------ Material to process ------

(** X11.  With the store serving, a comment the store accepts, deleted
    again by its author under the id [createComment] returned, restores
    the database exactly: the comment row is gone and the parent's
    [commentCount] is back where it was. *)
Theorem createComment_then_deleteComment_restores :
  forall (w : World) (comment : InsertComment.t),
    faults w = [] ->
    comment_accepted w comment = true ->
    let created := createComment comment w in
    let removed :=
      deleteComment (entropy w (drawn w)) (InsertComment.userId comment)
                    (snd created) in
    (exists row, fst created = Ok row /\ Comment.id row = entropy w (drawn w)) /\
    fst removed = Ok true /\
    db (snd removed) = db w.
Proof.
  intros w c Hf Hacc. cbv zeta.
  destruct (createComment_served w c Hf Hacc) as [Hr [Hf1 Hdb1]].
  cbv zeta in *. split; [eexists; split; [exact Hr | reflexivity]|].
  remember (snd (createComment c w)) as w1 eqn:Ew1. clear Ew1.
  assert (Hfresh : fresh_in Comment.id (comments (db w)) (entropy w (drawn w)) = true).
  { unfold comment_accepted in Hacc.
    now repeat (apply andb_prop in Hacc as [Hacc _]). }
  pose proof (fresh_comment_not_hit _ _ (InsertComment.userId c) Hfresh) as H0.
  set (row := Comment.mk (entropy w (drawn w)) (InsertComment.content c)
                (InsertComment.projectId c) (InsertComment.postId c)
                (InsertComment.userId c) (S (clock w)) (S (clock w))) in *.
  assert (Hhit : comment_hit (entropy w (drawn w)) (InsertComment.userId c) row
                 = true) by (unfold comment_hit; cbn; now rewrite !eqId_refl).
  destruct (@filter_out_appended _ _ (comments (db w)) row H0 Hhit) as [Hfl _].
  assert (Hcs : comments (db w1) = comments (db w) ++ [row]).
  { rewrite Hdb1. unfold bump_db.
    destruct (truthy (InsertComment.projectId c));
      [destruct (InsertComment.projectId c)|
       destruct (truthy (InsertComment.postId c));
       [destruct (InsertComment.postId c)|]]; reflexivity. }
  assert (Hfind : find (comment_hit (entropy w (drawn w)) (InsertComment.userId c))
                       (comments (db w1)) = Some row).
  { rewrite find_filter, Hcs, filter_app. cbn. rewrite Hhit.
    unfold rowCount in H0. apply length_zero_iff_nil in H0. now rewrite H0. }
  destruct (deleteComment_served w1 (entropy w (drawn w))
              (InsertComment.userId c) Hf1) as [Hres [_ Hdel]].
  split.
  - rewrite Hres. f_equal. apply existsb_exists. exists row. split; [|exact Hhit].
    rewrite Hcs. apply in_or_app. right. now left.
  - rewrite (Hdel row Hfind), Hcs, Hfl, Hdb1. subst row. cbn [Comment.projectId Comment.postId].
    unfold bump_db.
    destruct (truthy (InsertComment.projectId c)).
    + destruct (InsertComment.projectId c) as [p|]; db_simpl.
      * unfold set_comments, set_projects. cbn.
        rewrite project_comment_bump_back. apply db_eta.
      * unfold set_comments. cbn. apply db_eta.
    + destruct (truthy (InsertComment.postId c)).
      * destruct (InsertComment.postId c) as [q|]; db_simpl.
        -- unfold set_comments, set_communityPosts. cbn.
           rewrite post_comment_bump_back. apply db_eta.
        -- unfold set_comments. cbn. apply db_eta.
      * unfold set_comments. cbn. apply db_eta.
Qed.

Lemma createComment_then_deleteComment_restores_witness :
  let c := InsertComment.mk "hi" (Some "p-1") None "u-bob" in
  let w := Scenario.world Scenario.commented_db [] in
  db (snd (deleteComment "k-0" "u-bob" (snd (createComment c w))))
  = Scenario.commented_db.
Proof.
  cbv zeta.
  destruct (createComment_then_deleteComment_restores
              (Scenario.world Scenario.commented_db [])
              (InsertComment.mk "hi" (Some "p-1") None "u-bob")
              eq_refl eq_refl) as [_ [_ H]].
  exact H.
Defined.

(** ** Deleting a project or a post *)

Lemma deleteCommunityPost_served (w : World) (id u : Id) :
  faults w = [] ->
  let k := rowCount (post_owned id u) (communityPosts (db w)) in
  fst (deleteCommunityPost id u w) = Ok (0 <? k)%nat /\
  faults (snd (deleteCommunityPost id u w)) = [] /\
  db (snd (deleteCommunityPost id u w))
  = (if (0 <? k)%nat then
       set_communityPosts
         (filter (fun q => negb (post_owned id u q)) (communityPosts (db w)))
         (set_postLikes
            (filter (fun r => negb (postLike_of id r)) (postLikes (db w)))
            (set_comments
               (filter (fun r => negb (comment_of_post id r)) (comments (db w)))
               (db w)))
     else db w).
Proof.
  intros Hf. cbv zeta. unfold deleteCommunityPost, deleteCommunityPosts.
  unfold_tasks. rewrite Hf. cbn. auto.
Qed.

Lemma deleteProject_served (w : World) (id u : Id) :
  faults w = [] ->
  let k := rowCount (project_owned id u) (projects (db w)) in
  fst (deleteProject id u w) = Ok (0 <? k)%nat /\
  faults (snd (deleteProject id u w)) = [] /\
  db (snd (deleteProject id u w))
  = (if (0 <? k)%nat then
       set_projects
         (filter (fun p => negb (project_owned id u p)) (projects (db w)))
         (set_projectLikes
            (filter (fun r => negb (like_of id r)) (projectLikes (db w)))
            (set_projectBookmarks
               (filter (fun r => negb (bookmark_of id r)) (projectBookmarks (db w)))
               (set_comments
                  (filter (fun r => negb (comment_of_project id r))
                          (comments (db w)))
                  (db w))))
     else db w).
Proof.
  intros Hf. cbv zeta. unfold deleteProject, deleteProjects.
  unfold_tasks. rewrite Hf. cbn. auto.
Qed.

Lemma rowCount_filter_negb {A} (f : A -> bool) (l : list A) :
  rowCount f (filter (fun r => negb (f r)) l) = 0.
Proof. unfold rowCount. now rewrite filter_negb_none. Qed.

(** X12.  [deleteCommunityPost], the store serving: when no post has
    this id and this owner it answers false and changes nothing; when
    one has, it answers true, the owner's row is gone and no like or
    comment row references the id any more.  The projects table is
    never touched, also when a deleted comment was attached to a project
    as well, whose [commentCount] therefore stays as it was. *)
Theorem deleteCommunityPost_cascades :
  forall (w : World) (id userId : Id),
    faults w = [] ->
    let k := rowCount (post_owned id userId) (communityPosts (db w)) in
    let out := deleteCommunityPost id userId w in
    (k = 0 -> fst out = Ok false /\ db (snd out) = db w) /\
    (k <> 0 ->
     fst out = Ok true /\
     rowCount (post_owned id userId) (communityPosts (db (snd out))) = 0 /\
     rowCount (postLike_of id) (postLikes (db (snd out))) = 0 /\
     rowCount (comment_of_post id) (comments (db (snd out))) = 0) /\
    projects (db (snd out)) = projects (db w) /\
    (forall q, In q (communityPosts (db w)) ->
               CommunityPost.userId q <> userId ->
               In q (communityPosts (db (snd out)))).
Proof.
  intros w id u Hf. cbv zeta.
  destruct (deleteCommunityPost_served w id u Hf) as [Hr [_ Hdb]].
  cbv zeta in *. rewrite Hr, Hdb.
  destruct (rowCount (post_owned id u) (communityPosts (db w))) as [|k] eqn:Hk;
    cbn [Nat.ltb Nat.leb]; db_simpl.
  - split; [auto|]. split; [intros H; now destruct H|]. auto.
  - split; [discriminate|]. split.
    + intros _. split; [reflexivity|].
      now rewrite !rowCount_filter_negb.
    + split; [reflexivity|]. intros q Hin Hu. apply filter_In. split; [exact Hin|].
      unfold post_owned, eqId.
      destruct (String.eqb_spec (CommunityPost.userId q) u);
        [contradiction | now rewrite andb_false_r].
Qed.

Lemma deleteCommunityPost_cascades_witness :
  let out := deleteCommunityPost "q-1" "u-bob"
               (Scenario.world Scenario.commented_db []) in
  fst out = Ok true /\
  comments (db (snd out)) = [] /\
  fst (deleteCommunityPost "q-1" "u-alice"
         (Scenario.world Scenario.commented_db [])) = Ok false.
Proof.
  cbv zeta.
  destruct (deleteCommunityPost_cascades
              (Scenario.world Scenario.commented_db []) "q-1" "u-bob" eq_refl)
    as [_ [H _]].
  destruct (deleteCommunityPost_cascades
              (Scenario.world Scenario.commented_db []) "q-1" "u-alice" eq_refl)
    as [H0 _].
  split; [|split].
  - apply H. vm_compute. discriminate.
  - reflexivity.
  - apply H0. reflexivity.
Defined.

(** X13.  [deleteProject], the store serving: when no project has this
    id and this owner it answers false and changes nothing; when one
    has, it answers true, the owner's row is gone and no like, bookmark
    or comment row references the id any more.  Community posts and
    their likes are never touched, and projects of other owners
    survive. *)
Theorem deleteProject_cascades :
  forall (w : World) (id userId : Id),
    faults w = [] ->
    let k := rowCount (project_owned id userId) (projects (db w)) in
    let out := deleteProject id userId w in
    (k = 0 -> fst out = Ok false /\ db (snd out) = db w) /\
    (k <> 0 ->
     fst out = Ok true /\
     rowCount (project_owned id userId) (projects (db (snd out))) = 0 /\
     rowCount (like_of id) (projectLikes (db (snd out))) = 0 /\
     rowCount (bookmark_of id) (projectBookmarks (db (snd out))) = 0 /\
     rowCount (comment_of_project id) (comments (db (snd out))) = 0) /\
    communityPosts (db (snd out)) = communityPosts (db w) /\
    postLikes (db (snd out)) = postLikes (db w) /\
    (forall p, In p (projects (db w)) -> Project.userId p <> userId ->
               In p (projects (db (snd out)))).
Proof.
  intros w id u Hf. cbv zeta.
  destruct (deleteProject_served w id u Hf) as [Hr [_ Hdb]].
  cbv zeta in *. rewrite Hr, Hdb.
  destruct (rowCount (project_owned id u) (projects (db w))) as [|k] eqn:Hk;
    cbn [Nat.ltb Nat.leb]; db_simpl.
  - split; [auto|]. split; [intros H; now destruct H|]. auto.
  - split; [discriminate|]. split.
    + intros _. split; [reflexivity|].
      now rewrite !rowCount_filter_negb.
    + split; [reflexivity|]. split; [reflexivity|].
      intros p Hin Hu. apply filter_In. split; [exact Hin|].
      unfold project_owned, eqId.
      destruct (String.eqb_spec (Project.userId p) u);
        [contradiction | now rewrite andb_false_r].
Qed.

Lemma deleteProject_cascades_witness :
  let out := deleteProject "p-1" "u-alice"
               (Scenario.world Scenario.liked_db []) in
  fst out = Ok true /\
  projectLikes (db (snd out)) = [] /\
  fst (deleteProject "p-1" "u-bob" (Scenario.world Scenario.liked_db []))
  = Ok false.
Proof.
  cbv zeta.
  destruct (deleteProject_cascades
              (Scenario.world Scenario.liked_db []) "p-1" "u-alice" eq_refl)
    as [_ [H _]].
  destruct (deleteProject_cascades
              (Scenario.world Scenario.liked_db []) "p-1" "u-bob" eq_refl)
    as [H0 _].
  split; [|split].
  - apply H. vm_compute. discriminate.
  - reflexivity.
  - apply H0. reflexivity.
Defined.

------

* Exercise
Between the first line of the entries above and the line with "[destruct (InsertComment.postId c)|]];", both included, copy every line exactly and nothing outside that range.

* Output below
(** X11.  With the store serving, a comment the store accepts, deleted
    again by its author under the id [createComment] returned, restores
    the database exactly: the comment row is gone and the parent's
    [commentCount] is back where it was. *)
Theorem createComment_then_deleteComment_restores :
  forall (w : World) (comment : InsertComment.t),
    faults w = [] ->
    comment_accepted w comment = true ->
    let created := createComment comment w in
    let removed :=
      deleteComment (entropy w (drawn w)) (InsertComment.userId comment)
                    (snd created) in
    (exists row, fst created = Ok row /\ Comment.id row = entropy w (drawn w)) /\
    fst removed = Ok true /\
    db (snd removed) = db w.
Proof.
  intros w c Hf Hacc. cbv zeta.
  destruct (createComment_served w c Hf Hacc) as [Hr [Hf1 Hdb1]].
  cbv zeta in *. split; [eexists; split; [exact Hr | reflexivity]|].
  remember (snd (createComment c w)) as w1 eqn:Ew1. clear Ew1.
  assert (Hfresh : fresh_in Comment.id (comments (db w)) (entropy w (drawn w)) = true).
  { unfold comment_accepted in Hacc.
    now repeat (apply andb_prop in Hacc as [Hacc _]). }
  pose proof (fresh_comment_not_hit _ _ (InsertComment.userId c) Hfresh) as H0.
  set (row := Comment.mk (entropy w (drawn w)) (InsertComment.content c)
                (InsertComment.projectId c) (InsertComment.postId c)
                (InsertComment.userId c) (S (clock w)) (S (clock w))) in *.
  assert (Hhit : comment_hit (entropy w (drawn w)) (InsertComment.userId c) row
                 = true) by (unfold comment_hit; cbn; now rewrite !eqId_refl).
  destruct (@filter_out_appended _ _ (comments (db w)) row H0 Hhit) as [Hfl _].
  assert (Hcs : comments (db w1) = comments (db w) ++ [row]).
  { rewrite Hdb1. unfold bump_db.
    destruct (truthy (InsertComment.projectId c));
      [destruct (InsertComment.projectId c)|
       destruct (truthy (InsertComment.postId c));
       [destruct (InsertComment.postId c)|]]; reflexivity. }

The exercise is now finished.